=== Material provided ===
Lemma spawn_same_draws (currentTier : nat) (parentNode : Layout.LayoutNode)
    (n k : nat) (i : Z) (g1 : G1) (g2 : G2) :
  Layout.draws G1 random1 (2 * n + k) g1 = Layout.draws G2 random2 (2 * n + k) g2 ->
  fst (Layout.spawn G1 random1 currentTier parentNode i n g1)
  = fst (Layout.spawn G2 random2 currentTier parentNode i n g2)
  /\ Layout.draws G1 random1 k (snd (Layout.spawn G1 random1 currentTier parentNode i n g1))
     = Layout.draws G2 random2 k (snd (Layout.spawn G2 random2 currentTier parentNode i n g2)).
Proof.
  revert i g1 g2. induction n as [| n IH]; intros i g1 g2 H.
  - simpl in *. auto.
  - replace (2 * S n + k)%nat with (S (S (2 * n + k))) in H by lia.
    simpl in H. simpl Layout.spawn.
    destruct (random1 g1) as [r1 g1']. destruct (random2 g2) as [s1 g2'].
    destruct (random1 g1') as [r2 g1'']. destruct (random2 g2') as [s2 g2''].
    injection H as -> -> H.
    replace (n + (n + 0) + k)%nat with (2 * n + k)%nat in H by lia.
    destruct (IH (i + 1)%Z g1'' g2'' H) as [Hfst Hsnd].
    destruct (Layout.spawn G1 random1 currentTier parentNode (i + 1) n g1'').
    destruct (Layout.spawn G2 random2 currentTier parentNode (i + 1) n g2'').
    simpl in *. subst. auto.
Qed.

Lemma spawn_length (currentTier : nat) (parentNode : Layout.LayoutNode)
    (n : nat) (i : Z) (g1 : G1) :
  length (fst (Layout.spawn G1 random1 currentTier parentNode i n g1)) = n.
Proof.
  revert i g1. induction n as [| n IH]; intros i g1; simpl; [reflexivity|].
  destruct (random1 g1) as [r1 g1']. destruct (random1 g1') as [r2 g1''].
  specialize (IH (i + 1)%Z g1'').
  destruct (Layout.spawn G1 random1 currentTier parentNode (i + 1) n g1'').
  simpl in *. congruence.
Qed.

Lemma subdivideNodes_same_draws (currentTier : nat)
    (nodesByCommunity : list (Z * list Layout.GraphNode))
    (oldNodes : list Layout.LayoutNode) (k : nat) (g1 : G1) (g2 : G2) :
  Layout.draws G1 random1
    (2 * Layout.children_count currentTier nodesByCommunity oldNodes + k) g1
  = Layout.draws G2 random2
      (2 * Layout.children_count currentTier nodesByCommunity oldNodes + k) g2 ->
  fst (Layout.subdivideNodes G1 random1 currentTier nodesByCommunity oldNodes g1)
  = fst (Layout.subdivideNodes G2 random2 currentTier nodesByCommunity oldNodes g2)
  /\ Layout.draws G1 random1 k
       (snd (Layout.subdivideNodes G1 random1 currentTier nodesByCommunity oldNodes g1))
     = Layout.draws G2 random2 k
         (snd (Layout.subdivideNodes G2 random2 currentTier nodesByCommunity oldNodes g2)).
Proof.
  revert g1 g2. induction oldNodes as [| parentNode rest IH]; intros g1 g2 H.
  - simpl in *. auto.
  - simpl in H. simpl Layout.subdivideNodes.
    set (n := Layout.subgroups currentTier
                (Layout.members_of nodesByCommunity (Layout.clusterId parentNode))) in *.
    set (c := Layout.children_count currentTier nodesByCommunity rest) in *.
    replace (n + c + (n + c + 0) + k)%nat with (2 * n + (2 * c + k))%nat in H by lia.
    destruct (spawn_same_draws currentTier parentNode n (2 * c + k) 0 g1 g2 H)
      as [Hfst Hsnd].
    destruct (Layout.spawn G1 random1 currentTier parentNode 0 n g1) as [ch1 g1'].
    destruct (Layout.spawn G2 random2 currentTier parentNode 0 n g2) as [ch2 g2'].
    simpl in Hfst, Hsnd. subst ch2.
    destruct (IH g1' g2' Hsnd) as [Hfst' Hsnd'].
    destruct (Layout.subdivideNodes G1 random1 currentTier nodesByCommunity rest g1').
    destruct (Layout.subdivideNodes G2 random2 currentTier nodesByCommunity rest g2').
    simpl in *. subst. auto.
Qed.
===
Problem description
Restate each line above word for word.

Result
Lemma spawn_same_draws (currentTier : nat) (parentNode : Layout.LayoutNode)
    (n k : nat) (i : Z) (g1 : G1) (g2 : G2) :
  Layout.draws G1 random1 (2 * n + k) g1 = Layout.draws G2 random2 (2 * n + k) g2 ->
  fst (Layout.spawn G1 random1 currentTier parentNode i n g1)
  = fst (Layout.spawn G2 random2 currentTier parentNode i n g2)
  /\ Layout.draws G1 random1 k (snd (Layout.spawn G1 random1 currentTier parentNode i n g1))
     = Layout.draws G2 random2 k (snd (Layout.spawn G2 random2 currentTier parentNode i n g2)).
Proof.
  revert i g1 g2. induction n as [| n IH]; intros i g1 g2 H.
  - simpl in *. auto.
  - replace (2 * S n + k)%nat with (S (S (2 * n + k))) in H by lia.
    simpl in H. simpl Layout.spawn.
    destruct (random1 g1) as [r1 g1']. destruct (random2 g2) as [s1 g2'].
    destruct (random1 g1') as [r2 g1'']. destruct (random2 g2') as [s2 g2''].
    injection H as -> -> H.
    replace (n + (n + 0) + k)%nat with (2 * n + k)%nat in H by lia.
    destruct (IH (i + 1)%Z g1'' g2'' H) as [Hfst Hsnd].
    destruct (Layout.spawn G1 random1 currentTier parentNode (i + 1) n g1'').
    destruct (Layout.spawn G2 random2 currentTier parentNode (i + 1) n g2'').
    simpl in *. subst. auto.
Qed.

Lemma spawn_length (currentTier : nat) (parentNode : Layout.LayoutNode)
    (n : nat) (i : Z) (g1 : G1) :
  length (fst (Layout.spawn G1 random1 currentTier parentNode i n g1)) = n.
Proof.
  revert i g1. induction n as [| n IH]; intros i g1; simpl; [reflexivity|].
  destruct (random1 g1) as [r1 g1']. destruct (random1 g1') as [r2 g1''].
  specialize (IH (i + 1)%Z g1'').
  destruct (Layout.spawn G1 random1 currentTier parentNode (i + 1) n g1'').
  simpl in *. congruence.
Qed.

Lemma subdivideNodes_same_draws (currentTier : nat)
    (nodesByCommunity : list (Z * list Layout.GraphNode))
    (oldNodes : list Layout.LayoutNode) (k : nat) (g1 : G1) (g2 : G2) :
  Layout.draws G1 random1
    (2 * Layout.children_count currentTier nodesByCommunity oldNodes + k) g1
  = Layout.draws G2 random2
      (2 * Layout.children_count currentTier nodesByCommunity oldNodes + k) g2 ->
  fst (Layout.subdivideNodes G1 random1 currentTier nodesByCommunity oldNodes g1)
  = fst (Layout.subdivideNodes G2 random2 currentTier nodesByCommunity oldNodes g2)
  /\ Layout.draws G1 random1 k
       (snd (Layout.subdivideNodes G1 random1 currentTier nodesByCommunity oldNodes g1))
     = Layout.draws G2 random2 k
         (snd (Layout.subdivideNodes G2 random2 currentTier nodesByCommunity oldNodes g2)).
Proof.
  revert g1 g2. induction oldNodes as [| parentNode rest IH]; intros g1 g2 H.
  - simpl in *. auto.
  - simpl in H. simpl Layout.subdivideNodes.
    set (n := Layout.subgroups currentTier
                (Layout.members_of nodesByCommunity (Layout.clusterId parentNode))) in *.
    set (c := Layout.children_count currentTier nodesByCommunity rest) in *.
    replace (n + c + (n + c + 0) + k)%nat with (2 * n + (2 * c + k))%nat in H by lia.
    destruct (spawn_same_draws currentTier parentNode n (2 * c + k) 0 g1 g2 H)
      as [Hfst Hsnd].
    destruct (Layout.spawn G1 random1 currentTier parentNode 0 n g1) as [ch1 g1'].
    destruct (Layout.spawn G2 random2 currentTier parentNode 0 n g2) as [ch2 g2'].
    simpl in Hfst, Hsnd. subst ch2.
    destruct (IH g1' g2' Hsnd) as [Hfst' Hsnd'].
    destruct (Layout.subdivideNodes G1 random1 currentTier nodesByCommunity rest g1').
    destruct (Layout.subdivideNodes G2 random2 currentTier nodesByCommunity rest g2').
    simpl in *. subst. auto.
Qed.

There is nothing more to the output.